I tried CBD, but it just did not work for me. What is there?

One of the hardest things about using CBD is that its effects are very individual. "I do not think we know if CBD works, whether it works for some people or not for others or for certain conditions, but not for others," Dr. Atkinson. And until more research on CBD is done, we can not definitely answer these questions.

It also does not help that, from a therapeutic point of view, there is no nationwide consensus on which dose or concentration is most helpful. "There is not enough scientific evidence backed by the federal government to accurately record dosing procedures," explains Danias of The Pottery. Alexander adds: "It's all about the ingredients, dosage and concentration of CBD – and many CBD products do not even indicate how much CBD is included in the product – customers should expect brands to characterize the amount of CBD and consumers should not invest in products that do not. "

That may not be enough to make sure you get a real product. A study by Penn Medicine researchers in 2017 found that up to 70 percent of CBD products may be mislabeled. The team analyzed 84 different CBD products from unknown brands and found that 42 percent of them contained more CBD than announced; 26 percent contained less; and some also contained a "significant" amount of THC, although they were not labeled as such. "The biggest consequence is that many of these patients may not get the right dosage," said Marcel Bonn-Miller, PhD, lead author of the study. "They either do not get enough to be effective or they become too much." (Excess CBD can also cause the product to be ineffective, the study says.)

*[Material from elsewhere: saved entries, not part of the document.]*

(* ===== verification/Utf8.v ===== *)
(** UTF-8: [str.encode("utf-8")] and [bytes.decode("utf-8", errors="ignore")].

    A Python string is the list of its code points, bytes are integers below
    256.  The decoder skips what is not part of a well-formed sequence the
    way CPython does, a maximal ill-formed prefix at a time.  Decoding a cut
    of a well-formed text gives the characters that lie whole in it. *)

From S2P Require Import Prelude.

Open Scope Z_scope.

(** * Encoding *)

Definition valid_char (c : Z) : bool :=
  (0 <=? c) && (c <=? 1114111) && negb ((55296 <=? c) && (c <=? 57343)).
Definition encode_char (c : Z) : list Z :=
  if c <? 128 then [c]
  else if c <? 2048 then [192 + c / 64; 128 + c mod 64]
  else if c <? 65536 then [224 + c / 4096; 128 + (c / 64) mod 64; 128 + c mod 64]
  else [240 + c / 262144; 128 + (c / 4096) mod 64; 128 + (c / 64) mod 64; 128 + c mod 64].
Definition encode_all (s : list Z) : list Z := s ≫= encode_char.
(** [None]: UnicodeEncodeError, for a lone surrogate. *)
Definition utf8_encode (s : list Z) : option (list Z) :=
  if forallb valid_char s then Some (encode_all s) else None.

(** * Decoding *)

Definition is_cont (b : Z) : bool := (128 <=? b) && (b <=? 191).
Definition ok_second3 (b c : Z) : bool :=
  is_cont c && (negb (b =? 224) || (160 <=? c)) && (negb (b =? 237) || (c <=? 159)).
Definition ok_second4 (b c : Z) : bool :=
  is_cont c && (negb (b =? 240) || (144 <=? c)) && (negb (b =? 244) || (c <=? 143)).
Fixpoint decode_ignore (bs : list Z) : list Z :=
  match bs with
  | [] => []
  | b :: r =>
      if b <? 128 then b :: decode_ignore r
      else if (194 <=? b) && (b <=? 223) then
        match r with
        | [] => []
        | c1 :: r1 =>
            if is_cont c1 then ((b - 192) * 64 + (c1 - 128)) :: decode_ignore r1 else decode_ignore r
        end
      else if (224 <=? b) && (b <=? 239) then
        match r with
        | [] => []
        | c1 :: r1 =>
            if ok_second3 b c1 then
              match r1 with
              | [] => []
              | c2 :: r2 =>
                  if is_cont c2
                  then ((b - 224) * 4096 + (c1 - 128) * 64 + (c2 - 128)) :: decode_ignore r2
                  else decode_ignore r1
              end
            else decode_ignore r
        end
      else if (240 <=? b) && (b <=? 244) then
        match r with
        | [] => []
        | c1 :: r1 =>
            if ok_second4 b c1 then
              match r1 with
              | [] => []
              | c2 :: r2 =>
                  if is_cont c2 then
                    match r2 with
                    | [] => []
                    | c3 :: r3 =>
                        if is_cont c3 then
                          ((b - 240) * 262144 + (c1 - 128) * 4096 + (c2 - 128) * 64 + (c3 - 128))
                          :: decode_ignore r3
                        else decode_ignore r2
                    end
                  else decode_ignore r1
              end
            else decode_ignore r
        end
      else decode_ignore r
  end.

(** * One character *)

Lemma valid_char_range c : valid_char c = true → 0 <= c <= 1114111 ∧ (c < 55296 ∨ 57343 < c).
Proof. unfold valid_char. lia. Qed.

(** One step of the decoder on each shape of sequence. *)
Lemma decode_ascii b r : b < 128 → decode_ignore (b :: r) = b :: decode_ignore r.
Proof. intros. simpl. by rewrite (proj2 (Z.ltb_lt b 128)). Qed.
Lemma second3_true b c : (b = 224 → 160 <= c) → (b = 237 → c <= 159) → 128 <= c <= 191 →
  ok_second3 b c = true.
Proof. intros. unfold ok_second3, is_cont. destruct (Z.eqb_spec b 224), (Z.eqb_spec b 237); lia. Qed.
Lemma second4_true b c : (b = 240 → 144 <= c) → (b = 244 → c <= 143) → 128 <= c <= 191 →
  ok_second4 b c = true.
Proof. intros. unfold ok_second4, is_cont. destruct (Z.eqb_spec b 240), (Z.eqb_spec b 244); lia. Qed.
Lemma cont_true c : 128 <= c <= 191 → is_cont c = true.
Proof. unfold is_cont. lia. Qed.

Definition seq2 (b : Z) (r : list Z) : list Z :=
  match r with
  | [] => []
  | c1 :: r1 =>
      if is_cont c1 then ((b - 192) * 64 + (c1 - 128)) :: decode_ignore r1 else decode_ignore r
  end.
Definition seq3 (b : Z) (r : list Z) : list Z :=
  match r with
  | [] => []
  | c1 :: r1 =>
      if ok_second3 b c1 then
        match r1 with
        | [] => []
        | c2 :: r2 =>
            if is_cont c2
            then ((b - 224) * 4096 + (c1 - 128) * 64 + (c2 - 128)) :: decode_ignore r2
            else decode_ignore r1
        end
      else decode_ignore r
  end.
Definition seq4 (b : Z) (r : list Z) : list Z :=
  match r with
  | [] => []
  | c1 :: r1 =>
      if ok_second4 b c1 then
        match r1 with
        | [] => []
        | c2 :: r2 =>
            if is_cont c2 then
              match r2 with
              | [] => []
              | c3 :: r3 =>
                  if is_cont c3 then
                    ((b - 240) * 262144 + (c1 - 128) * 4096 + (c2 - 128) * 64 + (c3 - 128))
                    :: decode_ignore r3
                  else decode_ignore r2
              end
            else decode_ignore r1
        end
      else decode_ignore r
  end.
Lemma decode_lead2 b r : 194 <= b <= 223 → decode_ignore (b :: r) = seq2 b r.
Proof.
  intros. simpl. rewrite (proj2 (Z.ltb_ge b 128)) by lia.
  by replace ((194 <=? b) && (b <=? 223)) with true by lia.
Qed.
Lemma decode_lead3 b r : 224 <= b <= 239 → decode_ignore (b :: r) = seq3 b r.
Proof.
  intros. simpl. rewrite (proj2 (Z.ltb_ge b 128)) by lia.
  replace ((194 <=? b) && (b <=? 223)) with false by lia.
  by replace ((224 <=? b) && (b <=? 239)) with true by lia.
Qed.
Lemma decode_lead4 b r : 240 <= b <= 244 → decode_ignore (b :: r) = seq4 b r.
Proof.
  intros. simpl. rewrite (proj2 (Z.ltb_ge b 128)) by lia.
  replace ((194 <=? b) && (b <=? 223)) with false by lia.
  replace ((224 <=? b) && (b <=? 239)) with false by lia.
  by replace ((240 <=? b) && (b <=? 244)) with true by lia.
Qed.
Lemma decode_stray b r : 128 <= b <= 191 → decode_ignore (b :: r) = decode_ignore r.
Proof.
  intros. simpl. rewrite (proj2 (Z.ltb_ge b 128)) by lia.
  replace ((194 <=? b) && (b <=? 223)) with false by lia.
  replace ((224 <=? b) && (b <=? 239)) with false by lia.
  by replace ((240 <=? b) && (b <=? 244)) with false by lia.
Qed.

(** The quotients and remainders the encoding uses. *)
Lemma digits64 c : 0 <= c ->
  c = c / 64 * 64 + c mod 64 ∧ 0 <= c mod 64 < 64 ∧
  c / 64 = c / 4096 * 64 + (c / 64) mod 64 ∧ 0 <= (c / 64) mod 64 < 64 ∧
  c / 4096 = c / 262144 * 64 + (c / 4096) mod 64 ∧ 0 <= (c / 4096) mod 64 < 64 ∧
  0 <= c / 262144.
Proof. intros. Z.to_euclidean_division_equations. lia. Qed.

Ltac use_digits c :=
  destruct (digits64 c) as (?H & ?H & ?H & ?H & ?H & ?H & ?H); [lia|];
  generalize dependent (c mod 64); generalize dependent ((c / 64) mod 64);
  generalize dependent ((c / 4096) mod 64); generalize dependent (c / 64);
  generalize dependent (c / 4096); generalize dependent (c / 262144); intros.

(** The encoding of a character, by its length. *)
Inductive encoding (c : Z) : list Z → Prop :=
  | enc1 : 0 <= c < 128 → encoding c [c]
  | enc2 b c1 : 194 <= b <= 223 → 128 <= c1 <= 191 → c = (b - 192) * 64 + (c1 - 128) → encoding c [b; c1]
  | enc3 b c1 c2 : 224 <= b <= 239 → ok_second3 b c1 = true → 128 <= c1 <= 191 → 128 <= c2 <= 191 →
      c = (b - 224) * 4096 + (c1 - 128) * 64 + (c2 - 128) → encoding c [b; c1; c2]
  | enc4 b c1 c2 c3 : 240 <= b <= 244 → ok_second4 b c1 = true → 128 <= c1 <= 191 → 128 <= c2 <= 191 →
      128 <= c3 <= 191 →
      c = (b - 240) * 262144 + (c1 - 128) * 4096 + (c2 - 128) * 64 + (c3 - 128) →
      encoding c [b; c1; c2; c3].
Lemma encode_char_encoding c : valid_char c = true → encoding c (encode_char c).
Proof.
  intros Hv%valid_char_range. unfold encode_char. use_digits c.
  destruct (Z.ltb_spec c 128); [constructor; lia|].
  destruct (Z.ltb_spec c 2048); [constructor; lia|].
  destruct (Z.ltb_spec c 65536); constructor; try lia.
  - apply second3_true; lia.
  - apply second4_true; lia.
Qed.

Lemma decode_char c r : valid_char c = true → decode_ignore (encode_char c ++ r) = c :: decode_ignore r.
Proof.
  intros Hv%encode_char_encoding. destruct Hv; simpl app.
  - apply decode_ascii; lia.
  - rewrite decode_lead2 by done. unfold seq2. rewrite cont_true by done. by f_equal.
  - rewrite decode_lead3 by done. unfold seq3. rewrite H0, cont_true by done. by f_equal.
  - rewrite decode_lead4 by done. unfold seq4. rewrite H0, !cont_true by done. by f_equal.
Qed.
(** A cut character is dropped, at the end of the text and at its start. *)
Lemma decode_cut_end c k : valid_char c = true → (k < length (encode_char c))%nat →
  decode_ignore (take k (encode_char c)) = [].
Proof.
  intros Hv%encode_char_encoding. destruct Hv; intros Hk; simpl in Hk;
    repeat (destruct k as [|k]; [try done|try lia]); simpl take.
  - by rewrite decode_lead2.
  - by rewrite decode_lead3.
  - rewrite decode_lead3 by done. unfold seq3. by rewrite H0.
  - by rewrite decode_lead4.
  - rewrite decode_lead4 by done. unfold seq4. by rewrite H0.
  - rewrite decode_lead4 by done. unfold seq4. by rewrite H0, cont_true.
Qed.
Lemma decode_cut_start c k r : valid_char c = true → (0 < k)%nat →
  decode_ignore (drop k (encode_char c) ++ r) = decode_ignore r.
Proof.
  intros Hv%encode_char_encoding Hk. destruct Hv; destruct k as [|[|[|[|k]]]]; try lia;
    simpl drop; rewrite ?drop_nil; simpl app; by rewrite ?decode_stray by done.
Qed.

(** * Cutting an encoded text *)

Lemma encode_all_cons c s : encode_all (c :: s) = encode_char c ++ encode_all s.
Proof. done. Qed.
Lemma encode_all_app s t : encode_all (s ++ t) = encode_all s ++ encode_all t.
Proof. unfold encode_all. by rewrite bind_app. Qed.
Lemma encode_char_length c : (1 <= length (encode_char c) <= 4)%nat.
Proof. unfold encode_char. repeat case_match; simpl; lia. Qed.
Lemma encode_all_length s : (length s <= length (encode_all s) <= 4 * length s)%nat.
Proof.
  induction s as [|c s IH]; simpl; [done|]. rewrite length_app.
  pose proof (encode_char_length c). lia.
Qed.

Lemma decode_all s : forallb valid_char s = true → decode_ignore (encode_all s) = s.
Proof.
  induction s as [|c s IH]; [done|]. simpl. intros [Hc Hs]%andb_true_iff.
  change (encode_char c ++ mbind encode_char s) with (encode_char c ++ encode_all s).
  by rewrite decode_char, IH.
Qed.
Lemma decode_take s n : forallb valid_char s = true →
  ∃ k, decode_ignore (take n (encode_all s)) = take k s ∧ (k <= length s)%nat ∧
     (length (encode_all (take k s)) <= n)%nat ∧
     ∀ k', (k < k' <= length s)%nat → (n < length (encode_all (take k' s)))%nat.
Proof.
  revert n. induction s as [|c s IH]; intros n; simpl forallb.
  { intros _. exists 0%nat. change (encode_all []) with (@nil Z). rewrite take_nil. split_and!; simpl; intros; (done || lia). }
  intros [Hc Hs]%andb_true_iff. rewrite encode_all_cons.
  destruct (decide (n < length (encode_char c))%nat) as [Hn|Hn].
  - exists 0%nat. rewrite take_app_le, decode_cut_end by (done || lia). split_and!; [done|lia|simpl; lia|].
    intros [|k'] Hk'; [lia|].
    change (take (S k') (c :: s)) with (c :: take k' s). rewrite encode_all_cons, length_app. lia.
  - destruct (IH (n - length (encode_char c))%nat Hs) as (k & Hd & Hk & Hle & Hmax).
    exists (S k). rewrite take_app_ge, decode_char, Hd by (done || lia).
    change (take (S k) (c :: s)) with (c :: take k s). rewrite encode_all_cons, length_app.
    split_and!; [done|simpl; lia|lia|]. intros [|k'] Hk'; [lia|]. simpl in Hk'.
    change (take (S k') (c :: s)) with (c :: take k' s). rewrite encode_all_cons, length_app.
    specialize (Hmax k' ltac:(lia)). lia.
Qed.
Lemma decode_drop s n : forallb valid_char s = true →
  ∃ k, decode_ignore (drop n (encode_all s)) = drop k s ∧ (k <= length s)%nat ∧
     (length (encode_all s) - n >= length (encode_all (drop k s)))%nat ∧
     ∀ k', (k' < k)%nat → (length (encode_all s) - n < length (encode_all (drop k' s)))%nat.
Proof.
  revert n. induction s as [|c s IH]; intros n; simpl forallb.
  { intros _. exists 0%nat. change (encode_all []) with (@nil Z). rewrite drop_nil. split_and!; simpl; intros; (done || lia). }
  intros [Hc Hs]%andb_true_iff. pose proof (encode_char_length c) as Hlen.
  destruct (decide (n = 0)%nat) as [->|Hn0].
  { exists 0%nat. rewrite drop_0, decode_all by (simpl; by rewrite Hc, Hs). split_and!; [done|lia|simpl; lia|lia]. }
  rewrite !encode_all_cons, length_app.
  destruct (decide (n <= length (encode_char c))%nat) as [Hn|Hn].
  - exists 1%nat. rewrite drop_app_le, decode_cut_start, decode_all by (done || lia). simpl.
    rewrite drop_0. split_and!; [done|lia|lia|]. intros [|k'] ?; [|lia]. simpl.
    rewrite length_app. fold (encode_all s). lia.
  - destruct (IH (n - length (encode_char c))%nat Hs) as (k & Hd & Hk & Hle & Hmax).
    exists (S k). rewrite drop_app_ge, Hd by lia. simpl. split_and!; [done|lia|lia|].
    intros [|k'] Hk'; simpl; [rewrite length_app; fold (encode_all s); lia|].
    specialize (Hmax k' ltac:(lia)). lia.
Qed.

(** Decoding inverts encoding; decoding the first [n] bytes of an encoded
    text gives the longest prefix of it whose encoding fits [n] bytes, and
    decoding what follows them the longest suffix that fits: a cut
    character is dropped and nothing else is lost or invented. *)
Theorem decode_cut s n : forallb valid_char s = true →
  decode_ignore (encode_all s) = s ∧
  (∃ k, decode_ignore (take n (encode_all s)) = take k s ∧ (k <= length s)%nat ∧
     (length (encode_all (take k s)) <= n)%nat ∧
     ∀ k', (k < k' <= length s)%nat → (n < length (encode_all (take k' s)))%nat) ∧
  (∃ k, decode_ignore (drop n (encode_all s)) = drop k s ∧ (k <= length s)%nat ∧
     (length (encode_all s) - n >= length (encode_all (drop k s)))%nat ∧
     ∀ k', (k' < k)%nat → (length (encode_all s) - n < length (encode_all (drop k' s)))%nat).
Proof. intros Hv. split_and!; [by apply decode_all|by apply decode_take|by apply decode_drop]. Qed.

A study by Penn Medicine researchers in 2017 found that up to 70 percent of CBD products could be mislabeled.

Governments are beginning to crack down on it. "California is launching a program to test products sold by licensed pharmacies to ensure that the label describes what is actually in the product," says Dr. Atkinson. However, it is up to you to research the products you buy and make sure they come from reputable manufacturers. And since there is not a single third-party resource available to compile this information, it means fulfilling your due diligence by reading the fine print and googling the founders of the brand.

"I use the same values ​​and practices for buying CBD as food and personal care products: Ingredients are important, know your founders, buy from companies with a mission beyond profit, and demand transparency from seed to the ground," says Assaf. "Choose a plant full spectrum product that has been extracted without harmful solvents such as butane using the cleanest methods Demand the full cannabinoid profile Many companies sell snake oil, so it's important that we set higher standards in the industry. "No pun intended.